▶ _Problem details_
Using the records below, give again exactly the lines from the line that contains "destruct (Z.to_nat n - 1)%nat eqn:E." through the line that contains "(stamp : result Z) (content", both ends included, and only those.

▶ _Stored data_

Lemma Lcg_swaps_bound (n : nat) (s : Z) :
  Forall (lcgBound n) (fst (Lcg.swaps n s)).
Proof.
  revert s. induction n as [|n IH]; intros s; [constructor|].
  cbn [Lcg.swaps]. specialize (IH (Lcg.next s)).
  destruct (Lcg.swaps n (Lcg.next s)) as [rest s2]. cbn [fst] in *.
  constructor.
  - unfold lcgBound. cbn [fst snd].
    pose proof (Z.mod_pos_bound (Lcg.next s) (Z.of_nat (S n) + 1)). lia.
  - eapply Forall_impl; [exact IH|]. unfold lcgBound. intros ij. lia.
Qed.

Lemma Lcg_in_bounds : Shuffle_in_bounds Lcg.Shuffle.
Proof.
  intros r n ij Hij. unfold Lcg.Shuffle in Hij.
  pose proof (Lcg_swaps_bound (Z.to_nat n - 1) r) as H.
  rewrite Forall_forall in H. specialize (H ij Hij). unfold lcgBound in H.
  destruct (Z.to_nat n - 1)%nat eqn:E.
  - simpl in Hij. by apply elem_of_nil in Hij.
  - lia.
Qed.

Lemma every_bag_is_a_permutation_witness :
  exists l g',
    draws Lcg.Shuffle (7 * 2) Examples.fresh = Ok (l, g') /\
    length l = (7 * 2)%nat /\
    bag g' = [] /\
    forall j, (j < 2)%nat -> take 7 (drop (7 * j) l) ≡ₚ [0; 1; 2; 3; 4; 5; 6].
Proof.
  apply (every_bag_is_a_permutation Lcg.Shuffle Lcg_in_bounds 2 Examples.fresh).
  reflexivity.
Defined.

(** ** Hard drop and the ghost piece *)

Lemma collides_set_cur {Rng} (g : Game Rng) ap ap' :
  collides (set_cur g ap') ap = collides g ap.
Proof. reflexivity. Qed.

Lemma ghostLoop_set_cur {Rng} fuel (g : Game Rng) ap ap' :
  ghostLoop fuel (set_cur g ap') ap = ghostLoop fuel g ap.
Proof.
  revert ap. induction fuel as [|fuel IH]; intros ap; [done|].
  cbn [ghostLoop]. rewrite collides_set_cur.
  destruct (collides g _) as [[|]| |]; cbn [bind negb]; first [done | apply IH].
Qed.
(** How the body of a loop ends on a file, by what the file is, what the
    ledger holds and how the store answers: with the exception of the date
    or of the ledger lookup where the script has these outside every
    [try], with the exception of a failed write where the script raises it
    again, and normally otherwise. *)
Definition file_result (E : storage) (policy : policy) (last : option Z)
    (ledger : list processed_file) (name : str) (accepted : bool)
    (stamp : result Z) (content : result parsed) : result unit :=
  if negb accepted then Ok tt
  else
    match stamp with
    | Raised e => if guards_reads policy then Ok tt else Raised e
    | Ok t =>
        if not_after last t then Ok tt
        else if negb (lookup_returns E name)
        then (if guards_reads policy then Ok tt else Raised DatabaseError)
        else if has_file_name name ledger then Ok tt
        else
          match content with
          | Raised _ => Ok tt
          | Ok _ =>
              if committed (insert_outcome E name) (mark_outcome E name)
                 || negb (reraises_writes policy)
              then Ok tt else Raised DatabaseError
          end
    end.

(** [ends_as expected body]: run in a state, [body] ends as [expected]
    says of the ledger of that state. *)
Definition ends_as (expected : list processed_file -> result unit)
    (body : M unit) : Prop :=
  forall w r w' made, body w = (r, w', made) -> r = expected (processedfiles w).

(** Every folder that exists can be listed, and the date of each file it
    lists can be read when the loop asks for it. *)
Definition statable (fs : filesystem) : Prop :=
  forall name d,
    fs name = Some d ->
    exists files,
      listdir d = Ok files
      /\ forall f, In f files -> exists t, getmtime d (f_name f) = Ok t.

(** [stops_at_raise body]: a loop whose body raises on a file ends there,
    with that exception: the files after it are not handled. *)
Definition stops_at_raise {A} (body : A -> M unit) : Prop :=
  forall x rest w e w' made,
    body x w = (Raised e, w', made) ->
    for_each (x :: rest) body w = (Raised e, w', made).

(** Whether a partial operation gave a value. *)
Definition succeeds {A} (r : result A) : bool :=
  match r with
  | Ok _ => true
  | Raised _ => false
  end.

(** The same file under another name. *)
Definition renamed (name : str) (f : file) : file :=
  {| f_name := name; st_mtime := st_mtime f; f_data := f_data f |}.

(** ** A pass repeated *)

(** Why a pass leaves a file: its extension, a date that cannot be read,
    the watermark, the ledger, or a reading or parsing that fails. *)
Inductive eliminated (last : option Z) (ledger : list processed_file)
    (name : str) (accepted : bool) (stamp : result Z)
    (content : result parsed) : Prop :=
| by_extension :
    accepted = false -> eliminated last ledger name accepted stamp content
| by_unread_date e :
    stamp = Raised e -> eliminated last ledger name accepted stamp content
| by_watermark t :
    stamp = Ok t -> not_after last t = true ->
    eliminated last ledger name accepted stamp content
| by_ledger :
    has_file_name name ledger = true ->
    eliminated last ledger name accepted stamp content
| by_parse_failure e :
    content = Raised e -> eliminated last ledger name accepted stamp content.

(** No call of [insert_into_db] or [mark_file_as_processed]. *)
Definition writes_nothing (made : list call) : Prop :=
  forall c, In c made ->
    match c with
    | Insert_into_db _ | Mark_file_as_processed _ => False
    | _ => True
    end.

(** A file that has everything to be read once more: it passes the
    extension filter, has a date after the watermark, is not in the ledger,
    and its reading or parsing fails. *)
Definition unparsed (last : option Z) (ledger : list processed_file)
    (name : str) (accepted : bool) (stamp : result Z)
    (content : result parsed) : Prop :=
  accepted = true
  /\ (exists t, stamp = Ok t /\ not_after last t = false)
  /\ has_file_name name ledger = false
  /\ exists e, content = Raised e.

(** The file is fetched or given to its parser among the calls. *)
Definition read_in (name : str) (made : list call) : Prop :=
  In (Parse name) made \/ In (Retrieve name) made.

(** [second_pass_idle first second all_eliminated read_again]: after a
    pass that completed, during which the store answered every query and
    every write, a second pass, however the store answers then, changes
    neither table and calls no write; [all_eliminated] holds of the state
    between the two; and when the store answers the queries of the second
    pass, it returns and [read_again] holds of its calls. *)
Definition second_pass_idle (first second : storage -> M unit)
    (all_eliminated : world -> Prop)
    (read_again : world -> list call -> Prop) : Prop :=
  forall E1 E2 w0 w1 made1 r2 w2 made2,
    reliable E1 -> readable E1 ->
    first E1 w0 = (Ok tt, w1, made1) ->
    second E2 w1 = (r2, w2, made2) ->
    same_tables w1 w2 /\ writes_nothing made2 /\ all_eliminated w1
    /\ (readable E2 -> r2 = Ok tt /\ read_again w1 made2).

(** The first line of the listing, if there is one, has a name. *)
Definition named_first (lines : list (option MAP_FR.ftp_entry)) : Prop :=
  match lines with
  | None :: _ => False
  | _ => True
  end.

(** The lines of a listing that have a name. *)
Fixpoint entries (lines : list (option MAP_FR.ftp_entry))
  : list MAP_FR.ftp_entry :=
  match lines with
  | [] => []
  | Some e :: rest => e :: entries rest
  | None :: rest => entries rest
  end.
(** One turn of the scoring loop: the title score is taken first, then
    the author score, which may rewrite the text of the line; both score
    lists hold the same, rewritten, object. *)
Definition score_line (max_height : float) (line : LineRecord)
  : LineRecord * float * float :=
  let title_sc := title_score line max_height in
  let '(author_sc, line') := author_score line max_height in
  (line', title_sc, author_sc).

Definition title_entry (e : LineRecord * float * float) : scored :=
  let '(l, t, _) := e in (l, t).
Definition author_entry (e : LineRecord * float * float) : scored :=
  let '(l, _, a) := e in (l, a).

Definition features_of (line : LineRecord) (max_height : float)
  : CandidateFeatures :=
  {| size_norm := if gt max_height 0 then height line / max_height else 0.0;
     center_norm := 1.0 - abs (center_x line - 0.5) * 2;
     upper_third := if PrimFloat.ltb (center_y line) 0.33 then 1.0 else 0.0;
     lower_third := if gt (center_y line) 0.67 then 1.0 else 0.0;
     feat_char_len := char_len line;
     feat_word_count := word_count line;
     feat_caps_ratio := caps_ratio line;
     feat_has_by_prefix := has_by_prefix (text line);
     person_like := person_like_score (text line) (tokens line);
     junk_like := if is_junk (text line) then 1.0 else 0.0;
     feat_line_conf := line_conf line |}.

(** [Candidate(...)]: the model class validates that the box has exactly
    four items. *)
Definition make_candidate (t : string) (sc : float) (b : list float)
  (f : CandidateFeatures) : res Candidate :=
  if (List.length b =? 4)%nat
  then Ok {| cand_text := t; score := sc; cand_bbox := b; features := f |}
  else Raise ValidationError.

Definition title_candidate (max_height : float) (e : scored) : res Candidate :=
  let '(line, sc) := e in
  make_candidate (text line) sc (bbox line) (features_of line max_height).
(** * BCI-tests: the image catalog of [bci_tester/data.py] and the
      verification rules of [tests/test_base.py]

    The Python module [bci_tester.data] is executed once, at import time: it
    reads the process environment, parses [OS_VERSION], builds one
    [Container] object per image and, when [BCI_DEVEL_REPO] is set, rebinds
    the repository-bearing names to [DerivedContainer] objects.  Here the
    module body is a function [data_module] from the environment to either
    the raised exception or the module's final name space.

    Strings are [string] (code points below 256), Python [int] is [Z], an
    object is its class together with its [__dict__] (a [gmap] from attribute
    names to values), [os.environ] is a [gmap string string], and an
    exception raised by the module is the left summand of [exn + _]. *)

From Stdlib Require Import Ascii String ZArith.
From stdpp Require Import base tactics option list strings gmap fin_maps
  functions pretty.

Local Open Scope Z_scope.
Local Open Scope string_scope.
Local Open Scope list_scope.

(** ** Python values, exceptions and the builtins the sources use *)

Module Py.

(** The exceptions the two sources can raise on their own. *)
Inductive exn :=
  | ValueError_invalid_literal (s : string)   (* int(s): no literal, or too long *)
  | ValueError_not_enough_values (got : nat)   (* a, b = <fewer than two> *)
  | ValueError_too_many_values                 (* a, b = <more than two> *)
  | AssertionError (msg : string)
  | AttributeError (attr : string)
  | KeyError (key : string).

Definition is_ValueError (e : exn) : bool :=
  match e with
  | ValueError_invalid_literal _
  | ValueError_not_enough_values _
  | ValueError_too_many_values => true
  | _ => false
  end.

(** Code that may raise: [inl e] is "raised e", [inr v] is "returned v". *)
Definition raise {A} (e : exn) : exn + A := inl e.

#[global] Instance exn_ret : MRet (sum exn) := λ A x, inr x.
#[global] Instance exn_bind : MBind (sum exn) := λ A B f m,
  match m with
  | inl e => inl e
  | inr x => f x
  end.
#[global] Arguments raise {_} _ /.
#[global] Arguments exn_ret _ _ /.
#[global] Arguments exn_bind _ _ _ !_ /.

(** The white space that [int] skips around a literal: tab to carriage
    return and the blank, and NEL and NBSP of Latin-1, which [int] turns
    into blanks first.  The separators FS..US are white space for
    [str.isspace] but not for [int]. *)
Definition isspace (c : ascii) : bool :=
  let n := nat_of_ascii c in
  ((9 <=? n) && (n <=? 13) || (n =? 32) || (n =? 133) || (n =? 160))%nat.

▶ _Task answer_
  destruct (Z.to_nat n - 1)%nat eqn:E.
  - simpl in Hij. by apply elem_of_nil in Hij.
  - lia.
Qed.

Lemma every_bag_is_a_permutation_witness :
  exists l g',
    draws Lcg.Shuffle (7 * 2) Examples.fresh = Ok (l, g') /\
    length l = (7 * 2)%nat /\
    bag g' = [] /\
    forall j, (j < 2)%nat -> take 7 (drop (7 * j) l) ≡ₚ [0; 1; 2; 3; 4; 5; 6].
Proof.
  apply (every_bag_is_a_permutation Lcg.Shuffle Lcg_in_bounds 2 Examples.fresh).
  reflexivity.
Defined.

(** ** Hard drop and the ghost piece *)

Lemma collides_set_cur {Rng} (g : Game Rng) ap ap' :
  collides (set_cur g ap') ap = collides g ap.
Proof. reflexivity. Qed.

Lemma ghostLoop_set_cur {Rng} fuel (g : Game Rng) ap ap' :
  ghostLoop fuel (set_cur g ap') ap = ghostLoop fuel g ap.
Proof.
  revert ap. induction fuel as [|fuel IH]; intros ap; [done|].
  cbn [ghostLoop]. rewrite collides_set_cur.
  destruct (collides g _) as [[|]| |]; cbn [bind negb]; first [done | apply IH].
Qed.
(** How the body of a loop ends on a file, by what the file is, what the
    ledger holds and how the store answers: with the exception of the date
    or of the ledger lookup where the script has these outside every
    [try], with the exception of a failed write where the script raises it
    again, and normally otherwise. *)
Definition file_result (E : storage) (policy : policy) (last : option Z)
    (ledger : list processed_file) (name : str) (accepted : bool)
    (stamp : result Z) (content : result parsed) : result unit :=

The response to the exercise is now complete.